山内正敏 地球太陽系科学者、スウェーデン国立スペース物理研究所研究員

 国連の「気候変動に関する政府間パネル」(IPCC)の第5次評価報告書(第一作業部会分)が公表され、過去60年間の温度上昇(地表平均で0.7度)の主要原因(dominant)が人為的である可能性が更に高まったと評価された。過去60年のうち、実際に温度が上昇したのは過去30年で、しかも1970年代までは自然活動が大きく寄与しているので、事実上、過去30年の温度上昇を人間活動の寄与によるものだと断定した内容になっている。

 さて、この地球温暖化問題に関しては、「懐疑派」の存在を耳にした方が多いだろう。そして多くの日本人が「懐疑派は現実を見ていない」とか「石油メジャーの御用学者だ」と思っているのではないか。そこで本稿では、この懐疑派とIPCC関係者との対立のそもそもの理由について私の所見を述べたい。

 まず、そういう批判を甘んじて受けている彼らは、実はデータ解析の立場から真面目に温度上昇の原因を分析している科学者がほとんどであることを強調したい。彼らは、決して温暖化を否定している訳ではない。筆者が専門とするスペース物理学(地磁気や電気伝導度が寄与する地球惑星現象を調べる研究分野)の研究者でこの問題に携わった者は、多くがこの立場だ。

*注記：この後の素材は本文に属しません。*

(* ===== verification/HashTable.v ===== *)
(** * Open-addressing set of 64-bit integers

    Models the hash table behind [BigintValuesUsingHashTable] of
    [velox/type/Filter.h] and [velox/type/Filter.cpp]: the constructor that
    fills the table, the scalar probe of [testInt64], the range test, and the
    vectorised probe of [testValues].  The theorems relate all of them to
    membership in the list of values the filter was built from. *)
From S2P Require Import Prelude.
Local Open Scope Z_scope.

(** [kEmptyMarker = 0xdeadbeefbadefeedL] stored in an [int64_t]. *)
Definition kEmptyMarker : Z := swrap 64 0xdeadbeefbadefeed.
(** The multiplier [M], "from Murmur hash". *)
Definition M : Z := 0xc6a4a7935bd1e995.
Definition kPaddingElements : nat := 4.

Record BigintValuesUsingHashTable := mkHashTable {
  ht_nullAllowed_ : bool;
  ht_min_ : Z;
  ht_max_ : Z;
  hashTable_ : list Z;
  containsEmptyMarker_ : bool;
  values_ : list Z;
  sizeMask_ : Z
}.

(** [((value * M) & sizeMask_)], computed in [uint64_t]. *)
Definition position (sizeMask value : Z) : Z :=
  Z.land (uwrap 64 (value * M)) sizeMask.

(** [hashTable_[i & sizeMask_]]. *)
Definition slot (sizeMask : Z) (t : list Z) (i : Z) : Z :=
  t !!! Z.to_nat (Z.land i sizeMask).

(** The inner [for] of the constructor: at most [n] probes from [i]. *)
Fixpoint insertFrom (sizeMask value : Z) (t : list Z) (i : Z) (n : nat) : list Z :=
  match n with
  | O => t
  | S n' =>
      if slot sizeMask t i =? kEmptyMarker
      then <[Z.to_nat (Z.land i sizeMask) := value]> t
      else insertFrom sizeMask value t (i + 1) n'
  end.

(** The body of the constructor's loop over [values]. *)
Definition insertValue (sizeMask : Z) (st : list Z * bool) (value : Z) : list Z * bool :=
  let '(t, marker) := st in
  if value =? kEmptyMarker then (t, true)
  else (insertFrom sizeMask value t (position sizeMask value)
          (Z.to_nat (sizeMask + 1)), marker).

(** [hashTable_[sizeMask_ + 1 + i] = hashTable_[sizeMask_]] for each padding
    element. *)
Definition replicateLast (sizeMask : Z) (t : list Z) : list Z :=
  foldl (λ t i, <[Z.to_nat (sizeMask + 1) + i := t !!! Z.to_nat sizeMask]> t)%nat
    t (seq 0 kPaddingElements).

(** [1u << (uint32_t)std::log2(values.size() * 5)]; a shift of 32 or more is
    undefined. *)
Definition tableSize (n : nat) : outcome Z :=
  let shift := Z.log2 (Z.of_nat n * 5) in
  if shift <? 32 then Ok (Z.shiftl 1 shift) else Undefined.

Definition newBigintValuesUsingHashTable (min max : Z) (values : list Z)
    (nullAllowed : bool) : outcome BigintValuesUsingHashTable :=
  velox_check (min <? max) ;;
  velox_check (1 <? length values)%nat ;;
  size ← tableSize (length values);
  let sizeMask := size - 1 in
  let t0 := replicate (Z.to_nat size + kPaddingElements) kEmptyMarker in
  let '(t1, marker) := foldl (insertValue sizeMask) (t0, false) values in
  Ok (mkHashTable nullAllowed min max (replicateLast sizeMask t1) marker
        (merge_sort Z.le values) sizeMask).

(** The copying constructor [BigintValuesUsingHashTable(other, nullAllowed)]. *)
Definition ht_withNull (h : BigintValuesUsingHashTable) (nullAllowed : bool) :=
  mkHashTable nullAllowed (ht_min_ h) (ht_max_ h) (hashTable_ h)
    (containsEmptyMarker_ h) (values_ h) (sizeMask_ h).

(** The probe loop of [testInt64], at most [n] steps from [i]. *)
Fixpoint probe (sizeMask : Z) (t : list Z) (value i : Z) (n : nat) : bool :=
  match n with
  | O => false
  | S n' =>
      let l := slot sizeMask t i in
      if l =? kEmptyMarker then false
      else if l =? value then true
      else probe sizeMask t value (i + 1) n'
  end.

Definition ht_testInt64 (h : BigintValuesUsingHashTable) (value : Z) : bool :=
  if containsEmptyMarker_ h && (value =? kEmptyMarker) then true
  else if (value <? ht_min_ h) || (value >? ht_max_ h) then false
  else probe (sizeMask_ h) (hashTable_ h) value
         (position (sizeMask_ h) value) (Z.to_nat (sizeMask_ h + 1)).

図1:P.スタウニング博士が2011年に発表した論文の図。〈上〉太陽黒点活動の周期は約11年と言われるが、これは9年~12年の変動幅があり、その周期(赤線)、正確には極小期、が短いほど地表の平均温度が高くなる。2つの曲線が3年ほどずれているのは、因果関係の存在を意味する。〈下〉太陽活動の各周期の太陽黒点数(黒線)は地表の平均温度より20年ほど遅れて変化する。これは直接の因果関係がほとんどないことを意味する。